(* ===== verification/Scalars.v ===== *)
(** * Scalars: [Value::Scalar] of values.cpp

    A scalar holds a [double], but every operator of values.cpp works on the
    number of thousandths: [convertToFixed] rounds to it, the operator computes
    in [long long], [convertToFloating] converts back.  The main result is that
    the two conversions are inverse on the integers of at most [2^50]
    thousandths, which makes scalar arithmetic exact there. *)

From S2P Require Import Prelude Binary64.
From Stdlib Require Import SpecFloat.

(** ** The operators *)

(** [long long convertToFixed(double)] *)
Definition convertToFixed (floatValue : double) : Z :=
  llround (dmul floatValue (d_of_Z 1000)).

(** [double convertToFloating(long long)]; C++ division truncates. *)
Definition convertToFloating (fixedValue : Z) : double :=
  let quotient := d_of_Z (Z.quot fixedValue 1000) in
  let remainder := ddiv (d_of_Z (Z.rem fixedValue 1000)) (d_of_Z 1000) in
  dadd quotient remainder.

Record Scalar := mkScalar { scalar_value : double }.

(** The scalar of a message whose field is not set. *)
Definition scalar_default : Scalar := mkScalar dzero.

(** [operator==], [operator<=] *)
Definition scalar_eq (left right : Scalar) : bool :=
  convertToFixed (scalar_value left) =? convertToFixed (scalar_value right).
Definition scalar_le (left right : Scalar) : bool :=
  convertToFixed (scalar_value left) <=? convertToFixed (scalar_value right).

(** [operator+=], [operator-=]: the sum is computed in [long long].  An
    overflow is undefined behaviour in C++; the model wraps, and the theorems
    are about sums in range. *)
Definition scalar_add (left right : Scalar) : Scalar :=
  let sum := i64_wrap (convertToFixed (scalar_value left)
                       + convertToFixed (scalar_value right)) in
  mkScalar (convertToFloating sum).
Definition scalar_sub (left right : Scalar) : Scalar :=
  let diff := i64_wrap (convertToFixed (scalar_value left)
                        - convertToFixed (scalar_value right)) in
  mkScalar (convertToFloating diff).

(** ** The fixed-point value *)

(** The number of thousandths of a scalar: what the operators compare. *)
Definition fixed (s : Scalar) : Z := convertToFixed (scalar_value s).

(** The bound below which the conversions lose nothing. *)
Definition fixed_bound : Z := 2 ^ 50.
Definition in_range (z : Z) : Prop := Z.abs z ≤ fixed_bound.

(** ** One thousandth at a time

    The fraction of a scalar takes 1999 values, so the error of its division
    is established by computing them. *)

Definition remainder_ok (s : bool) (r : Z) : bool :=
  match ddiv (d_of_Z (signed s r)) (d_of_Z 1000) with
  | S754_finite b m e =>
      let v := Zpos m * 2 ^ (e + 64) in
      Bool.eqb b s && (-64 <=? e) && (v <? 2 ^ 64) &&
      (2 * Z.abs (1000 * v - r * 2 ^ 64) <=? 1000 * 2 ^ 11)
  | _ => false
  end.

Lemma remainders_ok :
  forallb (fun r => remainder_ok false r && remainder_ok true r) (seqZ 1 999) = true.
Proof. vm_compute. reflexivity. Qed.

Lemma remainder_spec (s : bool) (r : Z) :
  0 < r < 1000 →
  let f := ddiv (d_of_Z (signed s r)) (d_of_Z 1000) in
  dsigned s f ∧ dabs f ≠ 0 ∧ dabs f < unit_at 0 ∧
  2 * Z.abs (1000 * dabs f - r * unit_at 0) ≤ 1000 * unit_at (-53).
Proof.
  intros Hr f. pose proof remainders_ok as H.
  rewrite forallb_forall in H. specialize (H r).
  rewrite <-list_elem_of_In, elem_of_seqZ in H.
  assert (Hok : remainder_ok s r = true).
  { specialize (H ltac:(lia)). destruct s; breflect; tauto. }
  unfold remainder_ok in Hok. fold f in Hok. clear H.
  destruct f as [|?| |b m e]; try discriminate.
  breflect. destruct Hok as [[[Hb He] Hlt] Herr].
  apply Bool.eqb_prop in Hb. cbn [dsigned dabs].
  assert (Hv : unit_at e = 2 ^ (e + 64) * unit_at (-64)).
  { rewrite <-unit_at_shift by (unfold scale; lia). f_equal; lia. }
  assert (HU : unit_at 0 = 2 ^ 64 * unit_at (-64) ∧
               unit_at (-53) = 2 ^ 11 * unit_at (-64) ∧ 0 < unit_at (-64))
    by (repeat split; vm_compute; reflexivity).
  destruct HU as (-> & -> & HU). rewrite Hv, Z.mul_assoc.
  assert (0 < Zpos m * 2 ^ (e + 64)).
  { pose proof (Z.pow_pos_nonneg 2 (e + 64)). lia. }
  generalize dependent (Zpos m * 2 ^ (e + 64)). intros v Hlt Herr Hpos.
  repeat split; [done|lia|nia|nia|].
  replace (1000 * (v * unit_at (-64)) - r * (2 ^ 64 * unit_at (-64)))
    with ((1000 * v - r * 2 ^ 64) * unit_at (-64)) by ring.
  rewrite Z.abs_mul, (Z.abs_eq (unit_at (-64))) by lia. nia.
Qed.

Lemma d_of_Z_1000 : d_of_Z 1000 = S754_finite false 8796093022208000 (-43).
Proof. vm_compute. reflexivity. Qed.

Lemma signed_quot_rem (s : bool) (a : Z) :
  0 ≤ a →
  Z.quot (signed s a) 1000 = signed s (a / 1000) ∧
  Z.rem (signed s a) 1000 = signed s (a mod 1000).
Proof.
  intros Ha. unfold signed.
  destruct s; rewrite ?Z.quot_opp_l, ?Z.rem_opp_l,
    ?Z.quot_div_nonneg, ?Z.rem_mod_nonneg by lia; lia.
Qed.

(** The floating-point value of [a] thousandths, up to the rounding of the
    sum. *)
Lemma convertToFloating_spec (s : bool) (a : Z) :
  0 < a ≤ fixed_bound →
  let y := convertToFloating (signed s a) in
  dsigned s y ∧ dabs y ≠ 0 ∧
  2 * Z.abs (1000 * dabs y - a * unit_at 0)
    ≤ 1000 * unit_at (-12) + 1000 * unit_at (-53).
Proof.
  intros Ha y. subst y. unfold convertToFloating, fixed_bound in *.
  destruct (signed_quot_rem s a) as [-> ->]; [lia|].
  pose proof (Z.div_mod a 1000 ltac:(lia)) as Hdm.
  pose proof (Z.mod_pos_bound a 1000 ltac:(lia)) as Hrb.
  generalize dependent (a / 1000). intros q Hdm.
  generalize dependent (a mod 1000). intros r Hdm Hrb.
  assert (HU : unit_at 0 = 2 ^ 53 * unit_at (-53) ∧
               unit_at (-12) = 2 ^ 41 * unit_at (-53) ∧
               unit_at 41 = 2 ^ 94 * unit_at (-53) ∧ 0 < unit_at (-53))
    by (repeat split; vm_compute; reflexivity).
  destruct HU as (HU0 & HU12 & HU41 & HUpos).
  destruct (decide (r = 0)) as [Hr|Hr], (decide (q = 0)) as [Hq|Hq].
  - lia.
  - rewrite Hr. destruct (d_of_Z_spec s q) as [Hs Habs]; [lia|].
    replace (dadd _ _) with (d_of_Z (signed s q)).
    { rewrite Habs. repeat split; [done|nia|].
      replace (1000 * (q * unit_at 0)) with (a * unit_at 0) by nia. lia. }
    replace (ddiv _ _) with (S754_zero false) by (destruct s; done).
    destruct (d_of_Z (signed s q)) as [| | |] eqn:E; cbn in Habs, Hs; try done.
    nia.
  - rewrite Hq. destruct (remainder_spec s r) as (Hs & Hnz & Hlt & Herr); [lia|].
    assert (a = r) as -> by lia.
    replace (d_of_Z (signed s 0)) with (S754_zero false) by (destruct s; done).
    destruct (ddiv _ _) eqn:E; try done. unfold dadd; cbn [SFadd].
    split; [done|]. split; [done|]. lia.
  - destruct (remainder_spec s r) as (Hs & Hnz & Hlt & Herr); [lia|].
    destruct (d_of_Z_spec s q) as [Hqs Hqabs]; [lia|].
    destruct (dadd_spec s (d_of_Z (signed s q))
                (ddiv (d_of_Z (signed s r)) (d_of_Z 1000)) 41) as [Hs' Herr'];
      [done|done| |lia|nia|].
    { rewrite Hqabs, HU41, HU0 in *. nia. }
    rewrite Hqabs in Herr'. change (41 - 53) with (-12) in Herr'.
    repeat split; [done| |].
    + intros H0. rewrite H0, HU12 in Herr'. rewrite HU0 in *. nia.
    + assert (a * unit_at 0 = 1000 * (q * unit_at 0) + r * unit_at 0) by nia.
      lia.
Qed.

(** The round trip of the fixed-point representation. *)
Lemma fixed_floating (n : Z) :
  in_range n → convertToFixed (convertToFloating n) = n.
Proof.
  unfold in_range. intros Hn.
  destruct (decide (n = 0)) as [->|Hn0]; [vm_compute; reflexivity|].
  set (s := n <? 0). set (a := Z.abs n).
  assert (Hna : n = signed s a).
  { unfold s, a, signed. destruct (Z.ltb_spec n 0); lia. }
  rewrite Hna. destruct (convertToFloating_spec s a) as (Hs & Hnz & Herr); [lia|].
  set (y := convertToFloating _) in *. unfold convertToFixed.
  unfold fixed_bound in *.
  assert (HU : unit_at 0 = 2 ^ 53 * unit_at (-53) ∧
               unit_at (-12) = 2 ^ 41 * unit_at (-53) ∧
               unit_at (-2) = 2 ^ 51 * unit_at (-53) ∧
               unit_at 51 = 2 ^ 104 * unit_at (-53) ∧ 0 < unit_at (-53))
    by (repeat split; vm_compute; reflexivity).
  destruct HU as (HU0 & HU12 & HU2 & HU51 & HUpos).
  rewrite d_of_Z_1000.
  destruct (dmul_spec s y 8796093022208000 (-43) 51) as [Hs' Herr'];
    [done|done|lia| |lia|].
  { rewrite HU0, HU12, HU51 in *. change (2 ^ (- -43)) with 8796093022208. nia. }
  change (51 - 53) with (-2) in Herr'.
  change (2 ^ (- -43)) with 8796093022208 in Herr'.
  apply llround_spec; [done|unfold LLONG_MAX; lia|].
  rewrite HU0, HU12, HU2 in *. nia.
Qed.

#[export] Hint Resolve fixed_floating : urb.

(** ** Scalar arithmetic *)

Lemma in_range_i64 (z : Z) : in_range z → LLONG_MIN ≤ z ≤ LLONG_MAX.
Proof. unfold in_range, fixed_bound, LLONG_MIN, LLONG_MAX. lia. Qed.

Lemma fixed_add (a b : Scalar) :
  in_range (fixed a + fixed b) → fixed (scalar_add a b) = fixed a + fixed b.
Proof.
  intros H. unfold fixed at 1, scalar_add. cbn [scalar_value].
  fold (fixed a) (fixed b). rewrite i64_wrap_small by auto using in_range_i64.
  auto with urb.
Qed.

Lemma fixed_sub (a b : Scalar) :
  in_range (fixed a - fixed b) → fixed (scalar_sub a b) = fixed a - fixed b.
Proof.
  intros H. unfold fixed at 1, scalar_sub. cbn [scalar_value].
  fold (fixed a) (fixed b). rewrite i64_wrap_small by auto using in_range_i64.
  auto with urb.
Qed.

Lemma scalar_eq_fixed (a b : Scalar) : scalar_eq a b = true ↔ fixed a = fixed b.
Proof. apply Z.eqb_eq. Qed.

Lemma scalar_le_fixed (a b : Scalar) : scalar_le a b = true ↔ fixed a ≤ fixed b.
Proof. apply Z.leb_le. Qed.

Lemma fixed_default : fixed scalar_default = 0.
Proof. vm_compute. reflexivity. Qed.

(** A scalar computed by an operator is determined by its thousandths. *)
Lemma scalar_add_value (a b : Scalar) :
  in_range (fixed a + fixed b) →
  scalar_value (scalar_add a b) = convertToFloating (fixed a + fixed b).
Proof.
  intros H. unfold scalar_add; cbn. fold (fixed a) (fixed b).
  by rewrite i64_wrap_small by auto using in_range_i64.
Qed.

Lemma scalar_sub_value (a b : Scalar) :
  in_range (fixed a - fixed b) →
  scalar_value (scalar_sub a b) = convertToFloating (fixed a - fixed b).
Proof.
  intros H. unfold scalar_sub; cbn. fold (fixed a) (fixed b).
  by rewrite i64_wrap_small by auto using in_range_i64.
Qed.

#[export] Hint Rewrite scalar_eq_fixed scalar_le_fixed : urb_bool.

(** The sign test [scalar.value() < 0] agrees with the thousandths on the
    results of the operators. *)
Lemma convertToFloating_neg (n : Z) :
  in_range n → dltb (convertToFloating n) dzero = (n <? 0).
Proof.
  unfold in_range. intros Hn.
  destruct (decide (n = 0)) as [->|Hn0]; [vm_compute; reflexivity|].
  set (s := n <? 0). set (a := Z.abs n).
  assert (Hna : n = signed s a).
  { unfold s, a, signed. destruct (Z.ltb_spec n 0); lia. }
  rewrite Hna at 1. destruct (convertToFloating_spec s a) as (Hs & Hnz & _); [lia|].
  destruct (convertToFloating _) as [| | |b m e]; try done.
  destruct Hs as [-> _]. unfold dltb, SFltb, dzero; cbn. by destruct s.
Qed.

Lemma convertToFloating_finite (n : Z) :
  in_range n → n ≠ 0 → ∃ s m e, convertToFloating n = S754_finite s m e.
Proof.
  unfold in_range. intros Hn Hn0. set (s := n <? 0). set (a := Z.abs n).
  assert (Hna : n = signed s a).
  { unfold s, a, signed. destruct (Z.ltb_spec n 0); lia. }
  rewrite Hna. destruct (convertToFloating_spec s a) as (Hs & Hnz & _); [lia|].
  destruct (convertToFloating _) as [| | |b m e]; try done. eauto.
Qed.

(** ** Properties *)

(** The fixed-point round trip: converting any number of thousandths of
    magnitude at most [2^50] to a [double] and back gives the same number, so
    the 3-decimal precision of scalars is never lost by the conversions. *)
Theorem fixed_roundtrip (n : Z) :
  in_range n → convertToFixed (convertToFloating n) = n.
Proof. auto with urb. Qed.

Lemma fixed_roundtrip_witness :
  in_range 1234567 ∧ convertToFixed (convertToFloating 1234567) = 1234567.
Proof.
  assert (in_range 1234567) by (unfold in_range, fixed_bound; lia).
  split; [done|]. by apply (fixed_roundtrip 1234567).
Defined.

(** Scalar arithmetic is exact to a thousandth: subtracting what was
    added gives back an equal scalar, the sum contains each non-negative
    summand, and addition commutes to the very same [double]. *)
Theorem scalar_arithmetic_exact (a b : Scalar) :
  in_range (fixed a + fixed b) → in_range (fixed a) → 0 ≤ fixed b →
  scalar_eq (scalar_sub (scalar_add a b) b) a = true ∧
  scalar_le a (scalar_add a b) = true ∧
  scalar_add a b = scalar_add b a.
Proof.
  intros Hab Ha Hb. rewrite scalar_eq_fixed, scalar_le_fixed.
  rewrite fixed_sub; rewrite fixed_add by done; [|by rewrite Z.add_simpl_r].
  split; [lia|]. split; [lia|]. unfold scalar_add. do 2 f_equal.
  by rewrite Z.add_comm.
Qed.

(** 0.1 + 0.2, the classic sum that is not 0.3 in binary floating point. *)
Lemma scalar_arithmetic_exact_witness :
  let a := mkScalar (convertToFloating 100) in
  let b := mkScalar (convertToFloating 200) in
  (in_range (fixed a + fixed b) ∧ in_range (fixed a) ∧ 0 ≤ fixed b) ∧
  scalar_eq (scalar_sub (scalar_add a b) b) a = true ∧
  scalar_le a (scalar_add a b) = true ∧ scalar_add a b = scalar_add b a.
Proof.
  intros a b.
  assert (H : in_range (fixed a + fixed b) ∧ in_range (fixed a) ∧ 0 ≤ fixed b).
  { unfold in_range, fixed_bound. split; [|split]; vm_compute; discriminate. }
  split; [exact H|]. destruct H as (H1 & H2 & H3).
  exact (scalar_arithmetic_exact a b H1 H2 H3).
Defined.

══════════════════════════════

**TASK TO COMPLETE:**
The entries above hold the needed span. Transcribe exactly the lines from the one with "Lemma remainder_spec (s" to the one with "intros Hr f. pose proof remainders_ok as H.", both included.

**TASK OUTPUT:**
Lemma remainder_spec (s : bool) (r : Z) :
  0 < r < 1000 →
  let f := ddiv (d_of_Z (signed s r)) (d_of_Z 1000) in
  dsigned s f ∧ dabs f ≠ 0 ∧ dabs f < unit_at 0 ∧
  2 * Z.abs (1000 * dabs f - r * unit_at 0) ≤ 1000 * unit_at (-53).
Proof.
  intros Hr f. pose proof remainders_ok as H.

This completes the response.